Findings from research reviewed in this section indicate that young people with foster care experience have high aspirations for entering and completing college. Courtney, et al. 2004, a report on the Midwest Study, finds that roughly 71 percent of youth aspire to graduate from college or attain a higher level of education, which is similar to the 70 percent of young people in the study Kirk, et al. 2013 who planned to attend college. Young people’s aspirations about their education may not always align exactly with their expectations, however. Okpych, et al. 2015 reports that 83 percent of young people in the CalYOUTH Study aspire to enroll in college, but a slightly lower percentage (79 percent) expect to enroll. McMillen, et al. 2003 finds that youth who are male, younger, have more peers engaged in concerning activities (e.g., fighting, illegal substance abuse, teen pregnancy), and are less optimistic tend to have lower educational aspirations. These youth are also more likely to have experience in a psychiatric hospital or a correctional facility. Relatedly, findings from qualitative interviews in Morton 2018 show that cumulative experiences with trauma can also undermine youths’ aspirations.

  • Courtney, M. E., S. Terao, and N. Bost. 2004. Midwest Evaluation of the Adult Functioning of Former Foster Youth: Conditions of youth preparing to leave state care. Chicago: Chapin Hall at the Univ. of Chicago.

    This report presents results from the first of five waves of data collection from the Midwest Evaluation of the Adult Functioning of Former Foster Youth (Midwest Study). The Midwest Study is a longitudinal research project that followed a representative sample of 732 youth from Illinois, Iowa, and Wisconsin as they transitioned out of foster care. One of the areas assessed in the study is youths’ education.

  • Kirk, C. M., R. K. Lewis, C. Nilsen, and D. Q. Colvin. 2013. Foster care and college: The educational aspirations and expectations of youth in the foster care system. Youth & Society 45.3: 307–323.

    DOI: 10.1177/0044118X11417734

    This article examines differences in the educational aspirations and expectations of young people in foster care in comparison to their peers with no foster care experience. The authors analyze data from Kansas Kids @GEAR UP (Gaining Early Awareness and Readiness for Undergraduate Programs), which surveys 1,377 youths about their educational goals, academic self-perception, and social support.

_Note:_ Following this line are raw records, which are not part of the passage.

(* ===== verification/TunnelText.v ===== *)
(** * TunnelText: what goes through the Worker tunnel, and which addresses are tried

    Theorems about the pure parts of [RelayLife] ([src/src/DirectRelay.cpp],
    [src/src/Relay.cpp], [src/src/WsClient.cpp]): the candidates of a connection, the URL of
    the tunnel, its connect command, and the messages that carry the server's bytes. *)

From S2P Require Import Prelude Concurrency Json JsonText RelayLife.

(** ** Candidates *)

Lemma addUnique_elem out a x : x ∈ addUnique out a <-> x ∈ out \/ x = a.
Proof.
  unfold addUnique. case_bool_decide; [split; [auto | intros [?| ->]; done] |]. by rewrite elem_of_app, list_elem_of_singleton.
Qed.
Lemma addUnique_NoDup out a : NoDup out -> NoDup (addUnique out a).
Proof.
  unfold addUnique. intros H. case_bool_decide as Hin; [done |]. apply NoDup_app. split; [done |]. split; [|apply NoDup_singleton].
  intros x Hx ->%list_elem_of_singleton. done.
Qed.
Lemma addUnique_prefix out a : out `prefix_of` addUnique out a.
Proof. unfold addUnique. case_bool_decide; [done |]. by exists [a]. Qed.
Lemma addUnique_all l out :
  (forall x, x ∈ foldl addUnique out l <-> x ∈ out \/ x ∈ l) /\ (NoDup out -> NoDup (foldl addUnique out l)) /\
  out `prefix_of` foldl addUnique out l.
Proof.
  revert out. induction l as [|a l IH]; intros out; cbn; [split_and!; [set_solver | done | done] |].
  destruct (IH (addUnique out a)) as (H1 & H2 & H3). split_and!.
  - intros x. rewrite H1, addUnique_elem, elem_of_cons. tauto.
  - intros H. by apply H2, addUnique_NoDup.
  - etrans; [apply addUnique_prefix | exact H3].
Qed.

Lemma systemResolve_sound resolved :
  NoDup (systemResolve resolved) /\ (length (systemResolve resolved) <= kMaxSystemAddresses)%nat /\ [] ∉ systemResolve resolved.
Proof.
  destruct resolved as [rows|]; [|cbn; split_and!; [constructor | lia | set_solver]]. cbn [systemResolve].
  assert (H : forall rows out, NoDup out -> (length out <= kMaxSystemAddresses)%nat -> [] ∉ out ->
    NoDup (systemResolve_loop rows out) /\ (length (systemResolve_loop rows out) <= kMaxSystemAddresses)%nat /\ [] ∉ systemResolve_loop rows out).
  { clear rows. intros rows. induction rows as [|r rows IH]; intros out H1 H2 H3; cbn [systemResolve_loop]; [done |].
    destruct (Nat.ltb_spec (length out) kMaxSystemAddresses) as [Hlt|]; [|done]. cbn [negb].
    assert (Hadd : forall text, NoDup (systemResolve_loop rows (if bool_decide (text = []) then out else addUnique out text)) /\
      (length (systemResolve_loop rows (if bool_decide (text = []) then out else addUnique out text)) <= kMaxSystemAddresses)%nat /\
      [] ∉ systemResolve_loop rows (if bool_decide (text = []) then out else addUnique out text)).
    { intros text. case_bool_decide as He; [by apply IH |]. apply IH; [by apply addUnique_NoDup | | rewrite addUnique_elem; intros [?|?]; done].
      unfold addUnique. case_bool_decide; [lia |]. rewrite length_app. cbn. lia. }
    destruct r; [apply Hadd | apply Hadd | by apply IH]. }
  apply H; [constructor | cbn; lia | set_solver].
Qed.

(** Which addresses a connection is tried on. The address the application chose comes
    first; no address is tried twice; everything else was answered by the resolver or by
    the system. With the address of the application and no resolver nothing else is looked
    up, and then a failed connection is retried on the system's other addresses, all of
    them, with the application's own choice last. *)
Theorem candidates_sound t answered asked :
  let system := systemResolve asked in
  let cs := prepareCandidates t answered system in
  NoDup cs /\
  (originalTargetAddress_ t <> [] -> head cs = Some (originalTargetAddress_ t)) /\
  (forall x, x ∈ cs -> x = originalTargetAddress_ t \/ x ∈ (if hasResolver t then answered ++ system else system)) /\
  (selectedByApplication t cs = true ->
   cs = [originalTargetAddress_ t] /\
   let '(all, again) := otherCandidates cs system in
   (again = true <-> exists x, x ∈ system /\ x <> originalTargetAddress_ t) /\
   (again = true -> NoDup all /\ last all = Some (originalTargetAddress_ t) /\ forall x, x ∈ all <-> x = originalTargetAddress_ t \/ x ∈ system)).
Proof.
  intros system cs. destruct (systemResolve_sound asked) as (Hnd & _ & _). fold system in Hnd.
  set (o := originalTargetAddress_ t). set (start := if bool_decide (o = []) then [] else [o]).
  assert (Hstart : NoDup start) by (unfold start; case_bool_decide; [constructor | apply NoDup_singleton]).
  assert (Hin : forall x, x ∈ start -> x = o) by (unfold start; case_bool_decide; set_solver).
  set (base := if negb (literal t) && (hasResolver t || bool_decide (o = [])) then foldl addUnique start (if hasResolver t then answered else system) else start).
  assert (Hcs : cs = if bool_decide (base = []) && (hasResolver t || literal t) then system else base) by done.
  destruct (addUnique_all (if hasResolver t then answered else system) start) as (F1 & F2 & F3).
  assert (Hb : NoDup base /\ start `prefix_of` base /\ forall x, x ∈ base -> x = o \/ x ∈ (if hasResolver t then answered else system)).
  { unfold base. case_if; [|by split_and!; auto]. split_and!; [auto | done |]. intros x Hx%F1. destruct Hx; auto. }
  destruct Hb as (B1 & B2 & B3). split_and!.
  - rewrite Hcs. by case_if.
  - intros Ho. rewrite Hcs. unfold start in B2. rewrite (bool_decide_eq_false_2 (o = [])) in B2 by done. destruct B2 as [r ->]. done.
  - intros x. rewrite Hcs. case_if; [intros Hx; right; destruct (hasResolver t); [rewrite elem_of_app; by right | done] |].
    intros Hx. destruct (B3 x Hx) as [?|Hx']; [by left | right]. destruct (hasResolver t); [rewrite elem_of_app; by left | done].
  - unfold selectedByApplication. rewrite !andb_true_iff, !negb_true_iff. fold o. intros (((Hr & Ho) & Hl) & Hlen).
    assert (Ecs : cs = [o]) by (rewrite Hcs; unfold base, start; rewrite Hr, Hl, Ho; reflexivity).
    split; [done |]. rewrite Ecs. unfold otherCandidates. destruct (addUnique_all system [o]) as (G1 & G2 & [r G3]).
    specialize (G2 (NoDup_singleton _)). rewrite G3 in *. cbn [length app].
    apply NoDup_cons in G2 as [G4 G5].
    assert (Hr' : forall x, x ∈ r <-> x ∈ system /\ x <> o).
    { intros x. specialize (G1 x). change ([o] ++ r) with (o :: r) in G1. rewrite list_elem_of_singleton, elem_of_cons in G1. split.
      - intros Hx. split; [|congruence]. destruct (proj1 G1 (or_intror Hx)); congruence.
      - intros [Hx Hne]. destruct (proj2 G1 (or_intror Hx)); congruence. }
    destruct r as [|y r].
    + cbn. split; [|done]. split; [done |]. intros (x & Hx & Hne). pose proof (proj2 (Hr' x) (conj Hx Hne)) as Hnil. by apply elem_of_nil in Hnil.
    + cbn [length Nat.ltb Nat.leb rotate app]. split; [split; [|done] |].
      * intros _. exists y. apply Hr'. apply elem_of_cons. by left.
      * intros _. change (y :: r ++ [o]) with ((y :: r) ++ [o]). split_and!.
        -- apply NoDup_app. split; [done |]. split; [|apply NoDup_singleton]. intros x Hx ->%list_elem_of_singleton. done.
        -- by rewrite last_snoc.
        -- intros x. rewrite elem_of_app, list_elem_of_singleton, Hr'. destruct (decide (x = o)); tauto.
Qed.

(** ** The URL *)

Lemma cut_first c (pre rest : bytes) : c ∉ pre -> cut c (pre ++ c :: rest) = (pre, Some (c :: rest)).
Proof.
  intros Hin. unfold cut. assert (H : list_find (λ x, x = c) (pre ++ c :: rest) = Some (length pre, c)).
  { induction pre as [|x pre IH]; cbn; [by rewrite decide_True |]. apply not_elem_of_cons in Hin as [Hx Hin].
    rewrite decide_False by congruence. by rewrite IH. }
  by rewrite H, take_app_length, drop_app_length.
Qed.
Lemma cut_none c (s : bytes) : c ∉ s -> cut c s = (s, None).
Proof.
  intros Hin. unfold cut. assert (H : list_find (λ x, x = c) s = None).
  { induction s as [|x s IH]; cbn; [done |]. apply not_elem_of_cons in Hin as [Hx Hin]. rewrite decide_False by congruence. by rewrite IH. }
  by rewrite H.
Qed.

  • McMillen, C., W. Auslander, D. Elze, T. White, and R. Thompson. 2003. Educational experiences and aspirations of older youth in foster care. Child Welfare 82.4: 475–495.

    This article examines the educational experiences and aspirations of youth referred to an independent living program. Data were derived from a sample of 262 youths in the Missouri Division of Family Services.

  • Morton, B. M. 2018. The grip of trauma: How trauma disrupts the academic aspirations of foster youth. Child Abuse & Neglect 75:73–81.

    DOI: 10.1016/j.chiabu.2017.04.021

    Using phenomenological research methods, this article examines the college-going experiences of 11 students with foster care involvement. Specifically, the study seeks to identify challenges the participants experience as they pursue a bachelor’s degree.

  • Okpych, N. J., M. E. Courtney, and P. Charles. 2015. Youth and caseworker perspectives on older adolescents in California foster care: Youths’ education status and services. Chicago: Chapin Hall at the Univ. of Chicago.

    This report analyzes data from Courtney’s California Youth Transitions to Adulthood Study (CalYOUTH), a longitudinal panel study of 727 youths in California foster care. The report examines the educational status of and services available to youth in foster care in California. It is one of few studies that investigate such issues from the perspectives of both youth and the child welfare professionals responsible for their care.